* Problem *
The answer should match the records character for character.
● ● ● ● ●
(* ===== verification/ScalarProps.v ===== *)
(** * Scalar arithmetic is arithmetic modulo the order

    Every operation on four limbs computes the operation on the numbers they represent,
    modulo the order of the group, without an overflow of its carries. *)

From S2P Require Import Prelude Primality Scalar.
From Stdlib Require ZmodInv.

Open Scope Z_scope.

(** ** Limbs *)

(** The base of the limbs. *)
Abbreviation W := 18446744073709551616.

Definition limb (x : Z) : Prop := 0 <= x < W.

Definition scalar_wf (a : secp256k1_scalar) : Prop := limb (d0 a) /\ limb (d1 a) /\ limb (d2 a) /\ limb (d3 a).

Definition sval (a : secp256k1_scalar) : Z := d0 a + W * (d1 a + W * (d2 a + W * d3 a)).

(** The order of the group. *)
Definition order : Z := 0xFFFFFFFFFFFFFFFFFFFFFFFFFFFFFFFEBAAEDCE6AF48A03BBFD25E8CD0364141.

Lemma land_MASK64 x : Z.land x MASK64 = x mod W.
Proof. exact (land_mask x 64 ltac:(lia)). Qed.

Lemma shiftr_64 x : Z.shiftr x 64 = x / W.
Proof. exact (Z.shiftr_div_pow2 x 64 ltac:(lia)). Qed.

Lemma uint64_W x : uint64 x = x mod W.
Proof. reflexivity. Qed.

Lemma uint128_id x : 0 <= x < W * W -> uint128 x = x.
Proof. apply Z.mod_small. Qed.

Lemma scalar_bound a : scalar_wf a -> 0 <= sval a < W * W * W * W.
Proof. intros (H0 & H1 & H2 & H3). unfold limb, sval in *. lia. Qed.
● ● ● ● ●
* Response below *
(* ===== verification/ScalarProps.v ===== *)
(** * Scalar arithmetic is arithmetic modulo the order

    Every operation on four limbs computes the operation on the numbers they represent,
    modulo the order of the group, without an overflow of its carries. *)

From S2P Require Import Prelude Primality Scalar.
From Stdlib Require ZmodInv.

Open Scope Z_scope.

(** ** Limbs *)

(** The base of the limbs. *)
Abbreviation W := 18446744073709551616.

Definition limb (x : Z) : Prop := 0 <= x < W.

Definition scalar_wf (a : secp256k1_scalar) : Prop := limb (d0 a) /\ limb (d1 a) /\ limb (d2 a) /\ limb (d3 a).

Definition sval (a : secp256k1_scalar) : Z := d0 a + W * (d1 a + W * (d2 a + W * d3 a)).

(** The order of the group. *)
Definition order : Z := 0xFFFFFFFFFFFFFFFFFFFFFFFFFFFFFFFEBAAEDCE6AF48A03BBFD25E8CD0364141.

Lemma land_MASK64 x : Z.land x MASK64 = x mod W.
Proof. exact (land_mask x 64 ltac:(lia)). Qed.

Lemma shiftr_64 x : Z.shiftr x 64 = x / W.
Proof. exact (Z.shiftr_div_pow2 x 64 ltac:(lia)). Qed.

Lemma uint64_W x : uint64 x = x mod W.
Proof. reflexivity. Qed.

Lemma uint128_id x : 0 <= x < W * W -> uint128 x = x.
Proof. apply Z.mod_small. Qed.

Lemma scalar_bound a : scalar_wf a -> 0 <= sval a < W * W * W * W.
Proof. intros (H0 & H1 & H2 & H3). unfold limb, sval in *. lia. Qed.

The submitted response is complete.